Today, after the talk between Sherman and Xie, the Foreign Ministry published a series of strong response snippets by Deputy Foreign Minister Xie Feng:

I especially like the one about the ‘rules based international order’:

On 26 July, during his talks with U.S. Deputy Secretary of State Wendy Sherman, Vice Foreign Minister Xie Feng made the comment that the U.S. side’s so-called “rules-based international order” is an effort by the United States and a few other Western countries to frame their own rules as international rules and impose them on other countries. The United States has abandoned the universally-recognized international law and order and damaged the international system it has helped to build. And it is trying to replace it with a so-called “rules-based international order”. The purpose is to resort to the tactic of changing the rules to make life easy for itself and hard for others, and to introduce “the law of the jungle” where might is right and the big bully the small.

The SCMP summerizes:

China has for the first time given the US a list of red lines and remedial action it must take to repair relations, including lifting sanctions and dropping its extradition request for Huawei financial chief Meng Wanzhou.

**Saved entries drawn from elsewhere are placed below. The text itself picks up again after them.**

Lemma generateKey_rsa o w :
  ecdsaCurve o = "" -> ed25519Key o = false ->
  generateKey L o w =
  (Ok (match fst (rsa_GenerateKey L (rsaBits o) w) with
       | Ok k => Ok (RSAPrivateKey k)
       | Err e => Err e
       end),
   snd (rsa_GenerateKey L (rsaBits o) w), [rsa_GenerateKey_call (rsaBits o)]).
Proof.
  intros Hc He. unfold generateKey. rewrite Hc, He. eval_eqb.
  run_call.
Qed.

Lemma generateKey_ecdsa o w name c :
  In (name, c) curveTable -> ecdsaCurve o = name ->
  generateKey L o w =
  (Ok (match fst (ecdsa_GenerateKey L c w) with
       | Ok k => Ok (ECDSAPrivateKey k)
       | Err e => Err e
       end),
   snd (ecdsa_GenerateKey L c w), [ecdsa_GenerateKey_call c]).
Proof.
  intros Hin Hc. unfold generateKey. rewrite Hc.
  simpl in Hin.
  destruct Hin as [H|[H|[H|[H|[]]]]]; inversion H; subst; eval_eqb;
    run_call.
Qed.

Lemma generateKey_unrecognized o w :
  ecdsaCurve o <> "" -> ~ In (ecdsaCurve o) recognizedCurves ->
  generateKey L o w =
  (Err ("unrecognized elliptic curve: " ++ fmt_q L (ecdsaCurve o)), w, []).
Proof.
  intros H0 Hn. unfold generateKey.
  destruct (String.eqb_spec (ecdsaCurve o) "") as [E|_]; [contradiction | ].
  destruct (String.eqb_spec (ecdsaCurve o) CurveP224) as [E|_];
    [exfalso; apply Hn; rewrite E; simpl; tauto | ].
  destruct (String.eqb_spec (ecdsaCurve o) CurveP256) as [E|_];
    [exfalso; apply Hn; rewrite E; simpl; tauto | ].
  destruct (String.eqb_spec (ecdsaCurve o) CurveP384) as [E|_];
    [exfalso; apply Hn; rewrite E; simpl; tauto | ].
  destruct (String.eqb_spec (ecdsaCurve o) CurveP521) as [E|_];
    [exfalso; apply Hn; rewrite E; simpl; tauto | ].
  reflexivity.
Qed.

(** The switch has exactly these cases. *)
Lemma generateKey_cases o :
  (ecdsaCurve o = "" /\ ed25519Key o = true) \/
  (ecdsaCurve o = "" /\ ed25519Key o = false) \/
  (exists c, In (ecdsaCurve o, c) curveTable) \/
  (ecdsaCurve o <> "" /\ ~ In (ecdsaCurve o) recognizedCurves).
Proof.
  destruct (String.eqb_spec (ecdsaCurve o) "") as [E|N0].
  { destruct (ed25519Key o); auto. }
  right; right.
  destruct (String.eqb_spec (ecdsaCurve o) CurveP224) as [E|N1].
  { left. exists elliptic_P224. rewrite E. simpl; tauto. }
  destruct (String.eqb_spec (ecdsaCurve o) CurveP256) as [E|N2].
  { left. exists elliptic_P256. rewrite E. simpl; tauto. }
  destruct (String.eqb_spec (ecdsaCurve o) CurveP384) as [E|N3].
  { left. exists elliptic_P384. rewrite E. simpl; tauto. }
  destruct (String.eqb_spec (ecdsaCurve o) CurveP521) as [E|N4].
  { left. exists elliptic_P521. rewrite E. simpl; tauto. }
  right. split; [assumption | ]. simpl. intuition congruence.
Qed.

Lemma generateKey_trace o w :
  Forall (fun ev => isKeyGen ev = true) (trace (generateKey L o w)).
Proof.
  destruct (generateKey_cases o) as [[Hc He]|[[Hc He]|[[c Hin]|[H0 Hn]]]].
  - rewrite generateKey_ed25519 by assumption. repeat constructor.
  - rewrite generateKey_rsa by assumption. repeat constructor.
  - rewrite (generateKey_ecdsa o w _ c Hin eq_refl). repeat constructor.
  - rewrite generateKey_unrecognized by assumption. constructor.
Qed.

(** *** Writing the two files *)

Lemma persist_unfold dest o priv derBytes w :
  persist L dest o priv derBytes w =
  let create := os_Create_call (certPath dest o) in
  let open := os_OpenFile_call (keyPath dest o) keyFlag mode_0600 in
  match os_Create L (certPath dest o) w with
  | (Err e, w1) =>
      (Err ("failed to open cert.pem for writing: " ++ e), w1, [create])
  | (Ok certOut, w1) =>
  let encode := pem_Encode_call certOut (certBlock derBytes) in
  let close := File_Close_call certOut in
  match pem_Encode L certOut (certBlock derBytes) w1 with
  | (Err e, w2) =>
      (Err ("failed to write data to cert.pem: " ++ e), w2, [create; encode])
  | (Ok _, w2) =>
  match File_Close L certOut w2 with
  | (Err e, w3) =>
      (Err ("error closing cert.pem: " ++ e), w3, [create; encode; close])
  | (Ok _, w3) =>
  match os_OpenFile L (keyPath dest o) keyFlag mode_0600 w3 with
  | (Err e, w4) =>
      (Err ("failed to open key.pem for writing: " ++ e), w4,
       [create; encode; close; open])
  | (Ok keyOut, w4) =>
  match x509_MarshalPKCS8PrivateKey L priv with
  | Err e =>
      (Err ("unable to marshal private key: " ++ e), w4,
       [create; encode; close; open])
  | Ok privBytes =>
  let encodeKey := pem_Encode_call keyOut (keyBlock privBytes) in
  let closeKey := File_Close_call keyOut in
  match pem_Encode L keyOut (keyBlock privBytes) w4 with
  | (Err e, w5) =>
      (Err ("failed to write data to key.pem: " ++ e), w5,
       [create; encode; close; open; encodeKey])
  | (Ok _, w5) =>
  match File_Close L keyOut w5 with
  | (Err e, w6) =>
      (Err ("error closing key.pem: " ++ e), w6,
       [create; encode; close; open; encodeKey; closeKey])
  | (Ok _, w6) =>
      (Ok tt, w6, [create; encode; close; open; encodeKey; closeKey])
  end end end end end end end.
Proof.
  unfold persist. cbv zeta.
  rewrite bind_call.
  destruct (os_Create L _ w) as [[certOut|e] w1]; [ | reflexivity].
  rewrite bind_orErrorf_Ok, bind_call.
  destruct (pem_Encode L certOut _ w1) as [[[]|e] w2]; [ | reflexivity].
  rewrite bind_orErrorf_Ok, bind_call.
  destruct (File_Close L certOut w2) as [[[]|e] w3]; [ | reflexivity].
  rewrite bind_orErrorf_Ok, bind_call.
  destruct (os_OpenFile L _ _ _ w3) as [[keyOut|e] w4]; [ | reflexivity].
  rewrite bind_orErrorf_Ok.
  destruct (x509_MarshalPKCS8PrivateKey L priv) as [privBytes|e];
    [ | reflexivity].
  rewrite bind_orErrorf_Ok, bind_call.
  destruct (pem_Encode L keyOut _ w4) as [[[]|e] w5]; [ | reflexivity].
  rewrite bind_orErrorf_Ok, bind_call.
  destruct (File_Close L keyOut w5) as [[[]|e] w6]; reflexivity.
Qed.

Lemma persist_trace dest o priv derBytes w :
  Forall (fun ev => isWrite ev = true)
         (trace (persist L dest o priv derBytes w)).
Proof.
  rewrite persist_unfold. cbv zeta.
  destruct (os_Create L _ w) as [[certOut|e] w1]; [ | repeat constructor].
  destruct (pem_Encode L certOut _ w1) as [[[]|e] w2]; [ | repeat constructor].
  destruct (File_Close L certOut w2) as [[[]|e] w3]; [ | repeat constructor].
  destruct (os_OpenFile L _ _ _ w3) as [[keyOut|e] w4]; [ | repeat constructor].
  destruct (x509_MarshalPKCS8PrivateKey L priv) as [privBytes|e];
    [ | repeat constructor].
  destruct (pem_Encode L keyOut _ w4) as [[[]|e] w5]; [ | repeat constructor].
  destruct (File_Close L keyOut w5) as [[[]|e] w6]; repeat constructor.
Qed.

Chinese foreign vice-minister Xie Feng told US deputy secretary of state Wendy Sherman on Monday morning that US-China relations had reached a “stalemate” and faced “serious consequences”, according to a Chinese foreign ministry statement.

“The foundational reason is that some people in the US are treating China as an ‘imagined enemy’,” it quoted Xie as saying.

After the meeting, Xie said China gave two lists to the US – one with one remedial action for Washington to take towards China, and the other a series of Beijing’s key concerns.

Xie said the Chinese side also “expressed its strong dissatisfaction towards the wrong remarks and actions of the US” in relation to investigations into the origins of Covid-19, Taiwan, Xinjiang, Hong Kong and the South China Sea.

“We urge the United States not to underestimate the strong determination, firm will and strong ability of the 1.4 billion Chinese people to safeguard national sovereignty, security and development interests,” state news agency Xinhua quoted him as saying.

In its summary of the talks the Associated Press points to the basic difference in the approaches:

High-level face-to-face talks between U.S. and Chinese diplomats on Monday highlighted sharp differences between the sides, although the tone appeared somewhat less contentious than at their last meeting.

Xie said China wants to seek common ground while shelving differences, highlighting a divide in the basic approach to their relationship. The Biden administration has said it will cooperate in areas such as climate but confront China in others such as human rights, describing the relationship as collaborative, competitive and adversarial.

As the U.S. is for now rejecting the Chinese offer for burying the hatchet China will have to play hardball. It will not be cooperative in the fields where the U.S. wants it to be cooperative (Iran, North Korea, etc.). It will also be adversarial in fields where the U.S. has little ability to push back (rare earth exports, Boeing 737MAX re-certification).

The U.S. hopes that it can find and press ‘allies’ into confronting China. But Europe already rejected that. To others, especially in Asia, the U.S. looks like a declining power because it is a declining powerand the economic interests of most nations now favor China. Under these circumstances I for one fail to see how the U.S. could win in a longer cold conflict.

How long then will it take until the U.S. recognizes that and steps down from its illusion of supremacy?